A formação das professoras representa uma nova perspectiva de analisar os atores envolvidos no processo de desenvolvimento da disciplina a partir da década de 1930, no Espírito Santo, uma vez que, como eram maioria, elas se tornaram as responsáveis pela divulgação das discussões sobre a Educação Física e a formação dos alunos primários e secundários no Estado.

A presença das mulheres nas discussões do desenvolvimento da Educação Física se tornou marcante quando as 23 professoras normalistas que concluíram o Curso de Educação Física publicaram suas monografias em dois impressos locais: o jornal Diário da Manhã (1908-1937) e a Revista de Educação (1934-1937).

2.5 CONSIDERAÇÕES PARCIAIS

Por meio da análise dos documentos e dos trabalhos que procuraram estudar a inserção da Educação Física no Espírito Santo, observamos que a ginástica foi apresentada como conteúdo na formação dos normalistas a partir do ano de 1908 e compôs a formação das 23 professoras de Educação Física, interesse principal de nosso estudo. No Curso Normal, a disciplina Ginástica era orientada com base no Método Sueco e seu conhecimento objetivava apresentar aos professores práticas capazes de corrigir os corpos das crianças e despertar o sentimento patriótico em um Estado que possuía grande contingente de imigrantes.

A partir da década de 1930 e da criação do Curso de Educação Física em 1931, as professoras vivenciaram uma mudança de concepção em torno da

necessidade do ensino dessa disciplina. O Método Francês se tornou oficial e deveria ser apresentado para a formação de professores e transmitido para a população capixaba, perspectivando não mais a ortopedia, mas a prática da atividade física na busca da eficiência.

Essas mulheres participaram do momento de transição, vivenciando, no decorrer de suas formações como professoras, duas concepções de Educação Física. Nos anos finais da década de 1920, os esportes, conteúdo do Método Francês, já se faziam presentes nas práticas ministradas na Escola Normal e vivenciadas pelas professoras. Posteriormente, iriam receber maior enfoque, a partir da introdução do Método Francês.

Contudo, os estudos produzidos sobre a Escola Normal e o Colégio Nossa Senhora Auxiliadora observaram que a inserção das mulheres no espaço público não foi sem resistência. A circulação fora do ambiente doméstico poderia significar desonra e o descumprimento dos papéis sociais que às mulheres era destinados, o cuidado com o lar e o cumprimento dos seus deveres como filha, esposa e mãe. Apesar de as discussões pela inserção da mulher no processo educacional se iniciarem em fins do século XIX, somente a partir do século XX sua presença se torna maioria nos cursos normais.

A despeito da mudança ocorrida na sociedade em favor da feminização do magistério em todo o Brasil, observamos que algumas práticas ministradas nas duas instituições, direcionadas às mulheres, davam continuidade à concepção de que os afazeres do lar e o bom comportamento apresentado à sociedade eram fundamentais para a formação de uma boa professora. Franco (2001) observa ainda que muitas mulheres não deram continuidade à sua profissionalização, pois, ao se casarem, enxergaram o espaço privado como o preferencial.

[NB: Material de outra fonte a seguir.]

Lemma simple_is_projection_of_detailed_witness :
  exists detailed,
    detailed = detailedResult_tmp ascii_toLowerCase oss_item oss_keyOptions
    /\ getConfig ascii_toLowerCase sample_store "oss" oss_keyOptions want_detailed
       = Return (Detailed detailed)
    /\ getConfig ascii_toLowerCase sample_store "oss" oss_keyOptions None
       = Return (Simple (project_values detailed))
    /\ simpleResult detailed = project_values detailed.
Proof.
  apply (simple_is_projection_of_detailed ascii_toLowerCase sample_store "oss" oss_keyOptions
           oss_item want_detailed None); reflexivity.
Defined.

Lemma missing_item_fails_witness :
  getConfig ascii_toLowerCase sample_store "prod-db" oss_keyOptions None
  = Throw (Error ("Item with name or UUID " ++ dquote ++ "prod-db" ++ dquote ++ " not found."))
  /\ (forall out,
        getConfig ascii_toLowerCase sample_store "prod-db" oss_keyOptions None <> Return out).
Proof.
  apply (missing_item_fails ascii_toLowerCase sample_store "prod-db" oss_keyOptions None).
  reflexivity.
Defined.

(** C6 at a field map with an own [__proto__] key: the declared key is
    missing from the result in both shapes. *)
Theorem proto_key_is_dropped :
  dom proto_keyOptions = {[ "__proto__" ]}
  /\ getConfig ascii_toLowerCase sample_store "oss" proto_keyOptions want_detailed
     = Return (Detailed ∅)
  /\ getConfig ascii_toLowerCase sample_store "oss" proto_keyOptions None
     = Return (Simple ∅)
  /\ result_keys (Detailed ∅) <> dom proto_keyOptions
  /\ result_keys (Simple ∅) <> dom proto_keyOptions.
Proof.
  assert (dom proto_keyOptions = ({[ "__proto__" ]} : gset string)) as Hdom.
  { unfold proto_keyOptions. apply dom_singleton_L. }
  split_and!; [exact Hdom|vm_compute; reflexivity|vm_compute; reflexivity| |].
  - simpl. rewrite Hdom, dom_empty_L. intros Heq.
    apply (not_elem_of_empty (C := gset string) "__proto__"). rewrite Heq.
    by apply elem_of_singleton.
  - simpl. rewrite Hdom, dom_empty_L. intros Heq.
    apply (not_elem_of_empty (C := gset string) "__proto__"). rewrite Heq.
    by apply elem_of_singleton.
Qed.

Lemma bare_string_resolution_witness :
  fieldKey "region" (Described "OSS region") = "region"
  /\ defaultValue (Described "OSS region") = None
  /\ resolveField ascii_toLowerCase oss_item "region" (Described "OSS region")
     = ConfigResult.mk (Some "oss-cn-shanghai") true (Some "OSS region").
Proof.
  pose proof (bare_string_resolution ascii_toLowerCase sample_store oss_item "region"
                "OSS region") as (Hkey & Hdefault & Hres & _).
  split; [exact Hkey|]. split; [exact Hdefault|exact Hres].
Defined.

Lemma descriptions_do_not_affect_resolution_witness :
  same_up_to_descriptions oss_keyOptions (redescribe "n/a" <$> oss_keyOptions)
  /\ without_descriptions
       (getConfig ascii_toLowerCase sample_store "oss" oss_keyOptions want_detailed)
     = without_descriptions
         (getConfig ascii_toLowerCase sample_store "oss"
            (redescribe "n/a" <$> oss_keyOptions) want_detailed).
Proof.
  split; [apply redescribe_same|].
  apply (descriptions_do_not_affect_resolution ascii_toLowerCase sample_store "oss"
           oss_keyOptions (redescribe "n/a" <$> oss_keyOptions) want_detailed).
  apply redescribe_same.
Defined.

Lemma item_without_fields_witness :
  (forall k, getFieldValue ascii_toLowerCase bare_item k = None)
  /\ (exists out,
        getConfig ascii_toLowerCase sample_store "bare" oss_keyOptions None = Return out)
  /\ simple_entry (getConfig ascii_toLowerCase sample_store "bare" oss_keyOptions None)
       "bucket"
     = Some (Some "dev-bucket").
Proof.
  pose proof (item_without_fields ascii_toLowerCase sample_store "bare" oss_keyOptions None
                bare_item eq_refl eq_refl eq_refl) as (Hnone & Hret & _ & Hentry).
  split; [exact Hnone|]. split; [exact Hret|].
  apply (Hentry "bucket" (Structured (ConfigFieldSpec.mk None (Some "dev-bucket") None))).
  - vm_compute. reflexivity.
  - discriminate.
Defined.

Lemma falsy_or_idless_result_fails_witness :
  Item.id anonymous_item = None
  /\ getConfig ascii_toLowerCase sample_store "anonymous" oss_keyOptions want_detailed
     = Throw (Error (not_found_message "anonymous"))
  /\ getConfig ascii_toLowerCase sample_store "prod-db" oss_keyOptions want_detailed
     = Throw (Error (not_found_message "prod-db")).
Proof.
  split; [reflexivity|]. split.
  - apply (falsy_or_idless_result_fails ascii_toLowerCase sample_store "anonymous"
             (Some anonymous_item) oss_keyOptions want_detailed); [reflexivity|].
    right. exists anonymous_item. split; reflexivity.
  - apply (falsy_or_idless_result_fails ascii_toLowerCase sample_store "prod-db"
             None oss_keyOptions want_detailed); [reflexivity|].
    left. reflexivity.
Defined.
(** X7. After a book is added, a search returns what it returned before,
    followed by the new book exactly when the new book passes the test of
    the search: the lower-cased term occurs in its lower-cased title (its
    lower-cased author, for any selector other than [Title]). *)
Theorem add_then_search (s : session) (bs : list book) (b : book)
    (term by_ : str) :
  holds s bs ->
  exists found more s',
    search_book term by_ s = (Return found, s)
    /\ (add b ;; search_book term by_)%store s = (Return (found ++ more), s')
    /\ (more = [book_value b] \/ more = [])
    /\ (more = [book_value b] <->
        contains_ci term (if str_eqb by_ (lit "Title")
                          then title b else author b)).
Proof.
  intros H. unfold add, bind at 1.
  rewrite (add_book_list _ _ _ _ _ s (map book_value bs) H). cbv zeta.
  set (s1 := {| library := _; storage := _; notices := _ |}).
  assert (holds s1 (bs ++ [b])) as H1.
  { unfold holds, library_value. now rewrite map_app. }
  destruct (str_eqb by_ (lit "Title")) eqn:E.
  - apply str_eqb_eq in E. subst by_.
    rewrite (search_book_title term s bs H).
    rewrite (search_book_title term s1 _ H1).
    rewrite filter_app, map_app. cbn [filter].
    eexists. eexists. eexists. split; [reflexivity|].
    split; [reflexivity|]. rewrite <- contains_ci_in.
    destruct (str_in (str_lower term) (str_lower (title b))); simpl.
    + split; [now left|]. tauto.
    + split; [now right|]. split; discriminate.
  - assert (by_ <> lit "Title") as Hne.
    { intros ->. now rewrite str_eqb_refl in E. }
    rewrite (search_book_other term by_ s bs Hne H).
    rewrite (search_book_other term by_ s1 _ Hne H1).
    rewrite filter_app, map_app. cbn [filter].
    eexists. eexists. eexists. split; [reflexivity|].
    split; [reflexivity|]. rewrite <- contains_ci_in.
    destruct (str_in (str_lower term) (str_lower (author b))); simpl.
    + split; [now left|]. tauto.
    + split; [now right|]. split; discriminate.
Qed.

Lemma search_book_field (s : session) (bs : list book) (term by_ : str) :
  holds s bs ->
  search_book term by_ s
  = (Return
       (map book_value
          (filter
             (fun b =>
                str_in (str_lower term)
                  (str_lower (if str_eqb by_ (lit "Title")
                              then title b else author b)))
             bs)), s).
Proof.
  intros H. destruct (str_eqb by_ (lit "Title")) eqn:E.
  - apply str_eqb_eq in E. subst by_. now apply search_book_title.
  - apply search_book_other; [|exact H].
    intros ->. now rewrite str_eqb_refl in E.
Qed.

Lemma select_missing_key term field bs d rest :
  field = lit "title" \/ field = lit "author" ->
  dict_get field d = None ->
  select term field (map book_value bs ++ VDict d :: rest) = Raise KeyError.
Proof.
  intros Hf Hd. induction bs as [|b bs IH].
  - cbn [map List.app select py_getitem]. now rewrite Hd.
  - cbn [map List.app select]. rewrite IH.
    destruct Hf as [-> | ->]; reflexivity.
Qed.

(** X8. One entry without the searched key spoils the whole search: when
    the entries before it are book records and it is a dict that lacks
    [title] (or [author], for any selector other than [Title]),
    [search_book] raises [KeyError], returns no partial result and leaves
    the session as it was. *)
Theorem search_book_missing_key (s : session) (bs : list book)
    (d : list (str * value)) (rest : list value) (term by_ : str) :
  library s = Some (VList (map book_value bs ++ VDict d :: rest)) ->
  dict_get (if str_eqb by_ (lit "Title") then lit "title" else lit "author") d
  = None ->
  search_book term by_ s = (Raise KeyError, s).
Proof.
  intros H Hd. unfold search_book.
  destruct (str_eqb by_ (lit "Title")); unfold bind, get_library, lift;
    rewrite H; cbn [py_iter]; rewrite select_missing_key; auto.
Qed.

(** X9. What is added is there after a restart: when the books of the
    library and the new book have no high surrogate directly before a low
    one, a fresh session started on the file that [add_book] wrote holds
    the old books followed by the new one, and shows no notice. *)
Theorem add_survives_restart (s : session) (bs : list book) (b : book) :
  holds s bs ->
  forallb unpaired_book (bs ++ [b]) = true ->
  __init__ {| library := None; storage := storage (snd (add b s));
              notices := [] |}
  = (Return tt,
     {| library := Some (library_value (bs ++ [b]));
        storage := Some (json_dumps (library_value (bs ++ [b])));
        notices := [] |}).
Proof.
  intros H Hu. unfold add.
  rewrite (add_book_list _ _ _ _ _ s (map book_value bs) H). cbv zeta.
  cbn [snd storage].
  change (VList (map book_value bs ++ [_]))
    with (VList (map book_value bs ++ map book_value [b])).
  rewrite <- map_app. fold (library_value (bs ++ [b])).
  unfold __init__, bind, set_library, load_library.
  cbn [library storage notices].
  now rewrite (json_loads_dumps _ (unpaired_library_plain _ Hu)).
Qed.

(** X10. Starting the store twice is starting it once: on a rerun the
    library of the session is kept, the file is not read again and no
    notice is repeated. *)
Theorem init_idempotent (s : session) :
  (__init__ ;; __init__)%store s = __init__ s.
Proof.
  unfold bind at 1. unfold __init__ at 1 3.
  destruct (library s) as [v|] eqn:Ev.
  - unfold __init__. now rewrite Ev.
  - unfold bind, set_library, load_library. cbn [library storage notices].
    destruct (storage s) as [text|]; [destruct (json_loads text)|];
      reflexivity.
Qed.

(** X11. A file that [json.load] rejects with [json.JSONDecodeError] is
    lost at the next change: after a start on a file whose bytes are read
    as such a text, the first [add_book] replaces the file by the dump of
    the library that holds the new book alone. *)
Theorem corrupt_file_overwritten (P : platform) (s : session)
    (bytes text : str) (title_ author_ year_ genre_ read_ : value) :
  library s = None ->
  storage s = Some bytes ->
  read_text P bytes = Some text ->
  limit_reached P text = None ->
  json_loads text = None ->
  let book := VDict [(lit "title", title_); (lit "author", author_);
                     (lit "year", year_); (lit "genre", genre_);
                     (lit "read", read_)] in
  (OnDisk.__init__ P ;; add_book title_ author_ year_ genre_ read_)%store s
  = (Return true,
     {| library := Some (VList [book]);
        storage := Some (json_dumps (VList [book]));
        notices :=
          notices s
          ++ [StError
                "Error loading library file. Starting with an empty library."]
     |}).
Proof.
  intros Hl Hs Hr Hlim Hj book. unfold bind at 1.
  rewrite (init_rejected P s bytes text Hl Hs Hr Hlim Hj).
  set (s1 := {| library := _; storage := _; notices := _ |}).
  now rewrite (add_book_list _ _ _ _ _ s1 [] eq_refl).
Qed.

Lemma filter_filter_impl {A : Type} (p q : A -> bool) l :
  (forall x, q x = true -> p x = true) ->
  filter q (filter p l) = filter q l.
Proof.
  intros Hpq. induction l as [|x l IH]; [reflexivity|]. cbn [filter].
  destruct (p x) eqn:Ep; cbn [filter].
  - now rewrite IH.
  - destruct (q x) eqn:Eq; [|exact IH].
    apply Hpq in Eq. congruence.
Qed.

Entretando, ao evidenciarmos a continuidade da formação de muitas mulheres quando ingressaram no Curso de Educação Física na década de 1930, participando de um projeto de desenvolvimento ao lado de autoridades locais na expansão da escolarização da Educação Física no Estado, discussão a ser apresentada no Capítulo 3, demonstramos que nem todas as mulheres encontraram obstáculos para permanecer nos espaços públicos ou foram submissas em uma sociedade em que prevaleciam as ações masculinas, não generalizando as ações dos indivíduos, que possuem formas diferentes de se manifestar na vida social.

Sinalizando uma ruptura com a história da mulher restrita apenas a uma “[...] história do corpo e dos papéis sociais desempenhados na vida privada [...]” (PERROT, 2007, p. 15), nosso foco baseia-se em suas histórias nos espaços públicos, percebendo as mulheres atuantes na sociedade. De acordo com Certeau (1994), não é possível uma uniformização das práticas, pois cada indivíduo possui formas diferentes de se apresentar no espaço público, utilizando, às vezes, táticas em oposição àqueles que detêm o poder, produzindo ações que possam influenciar a realidade.